Aside from treadmills, medieval depictions show cranes that are driven manually by winches with star-shaped spokes, cranks and, since the 15th century, by winches shaped like a steering wheel . Flywheels , which compensate for irregularities in the drive and help overcome dead spots in the lifting process, have been known since 1123.
The exact process that led to the reuse of the pedal crane is not known, but its return to medieval construction sites must undoubtedly be seen in close connection with the simultaneous rise of Gothic . The pedal crane could be a technical advancement of the winch , from which its structure and mechanics derive. Alternatively, the medieval treadmill could be a deliberate reinvention of the Roman crane, as described in Vitruvius 's De architectura , which was part of the inventory of many monastery libraries. Likewise, its reintroduction may have been inspired by observing the labor-saving qualities of waterwheels , with which early treadle designs had many similarities.
Structure and placement
The medieval treadmill consisted of a large, wooden wheel that rotated around an axle and had a tread wide enough for two workers to walk next to each other. While early 'compass-type' wheels had the spokes directly in the axle, more advanced 'bracket-type' models had arms attached to the side of the axle. This arrangement enabled the use of a thinner drive shaft, which increased the mechanical lever.

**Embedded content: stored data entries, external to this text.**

(** [r'[\s._-]+'] (line 131) *)
Definition separators_re : regex :=
  Plus true (Chr (fun c => is_space c || in_set "._-" c)).

(** [r'第([一二三四五六七八九十])季'] (line 226) *)
Definition season_marker_re : regex :=
  cat [ Lit (ch "第"); Group 1 (Chr (in_set "一二三四五六七八九十")); Lit (ch "季") ].

(** [r'\s*第[一二三四五六七八九十]季'] (line 234) *)
Definition season_strip_re : regex :=
  cat [ Star true (Chr is_space); Lit (ch "第");
        Chr (in_set "一二三四五六七八九十"); Lit (ch "季") ].

(** ** [MediaManager.parse_filename] (main.py, lines 69-138)

    [bracket_content] of line 80 is computed and never read; it is left
    out. *)

(** The [dict]s [info] and [media_info], keyed as in the source:
    字幕组 group, 标题 title, 季数 season, 集数 episode, 分辨率 resolution,
    视频编码 video codec, 音频编码 audio codec, 字幕 subtitle, 备注 remarks. *)
Abbreviation pydict := (gmap string value).

(** [d[k]] *)
Definition getitem (d : pydict) (k : string) : result value :=
  match d !! k with
  | Some v => Ok v
  | None => Raise KeyError
  end.

(** [d.get(k)] *)
Definition dict_get (d : pydict) (k : string) : value := default VNone (d !! k).

Definition is_None (v : value) : bool :=
  match v with VNone => true | _ => false end.

(** [for x in xs: st = body(st, x)], left at the first exception *)
Fixpoint for_each {S B : Type} (body : S -> B -> result S) (st : S) (xs : list B)
  : result S :=
  match xs with
  | [] => Ok st
  | x :: rest => st' ← body st x; for_each body st' rest
  end.

(** line 76 *)
Definition info_init : pydict :=
  list_to_map
    [ ("字幕组", VNone); ("标题", VNone); ("季数", VNone); ("集数", VNone);
      ("分辨率", VNone); ("视频编码", VNone); ("音频编码", VNone);
      ("字幕", VNone); ("备注", VList []) ].

(** line 92, in the order [items()] yields *)
Definition tech_keys : list (string * string) :=
  [ ("resolution", "分辨率"); ("source", "备注"); ("video_codec", "视频编码");
    ("audio_codec", "音频编码"); ("subtitle", "字幕"); ("group", "字幕组") ].

Abbreviation PatternSet := (gmap string pattern).

(** Step 1, lines 84-89 *)
Definition title_season_stage (info : pydict) (work_str : pystr)
  : result (pydict * pystr) :=
  match re_search title_season_re work_str with
  | Some m =>
      g1 ← group m 1; title ← str_strip g1;
      g2 ← group m 2; season ← str_strip g2;
      Ok (<["季数" := season]> (<["标题" := title]> info),
          replace_first (m_text m) [] work_str)
  | None => Ok (info, work_str)
  end.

Contrary to what is often assumed, medieval construction cranes were neither erected on the light scaffolding that was customary at the time, nor on the thin walls of the Gothic cathedrals, which did not have the load-bearing capacity to take the added weight of the tractor and load. Rather, the cranes were placed on the ground in the first construction phase, often inside the building. As soon as one floor was built and massive tie beams connected the side walls, the crane was dismantled and reassembled on the roof beams, where it was moved from field to field during the construction of the vaults. In this way, the crane "grew" and "migrated" with the building, so that nowadays all existing medieval construction cranes in England are in church towers above the vaults and below the roof, where they remained after the construction work was completed to pick up materials for repairs .
Less common medieval representations show cranes on the outside of the walls, where the frame of the machine was attached to protruding beams.
Operation and Mechanism
In contrast to modern cranes, medieval cranes - just like their ancient predecessors - hardly moved loads in a horizontal direction, but were primarily only suitable for vertical lifting operations. The lifting work at the workplace was organized accordingly. It is assumed that in building construction the crane either lifted the stone blocks directly from the ground into their place, or from a point opposite the center of the wall, so that the two work teams that worked at both ends of the wall can be supplied with building material could.
In addition, the crane foreman, who usually directed the workers in the treadmill from outside the crane, carried the load on a small rope with which he could swing the load sideways. Slewing cranes, which allowed the load to rotate and were therefore particularly suitable for unloading work on the harbor quay, can be verified as early as 1340. While ashlar stones were lifted with slings, Lewis irons or lifting tongs ('devil's claws'), other objects could be transported with containers such as baskets , wooden boxes , pallets or barrels .
It's worth noting that the medieval crane rarely had pawls or brakes to keep the load from running backwards. This is explained by the high frictional forces that normally prevented the wheel from accelerating uncontrollably.
- For port cranes that have been preserved in Germany from the Middle Ages and early modern times, see port crane .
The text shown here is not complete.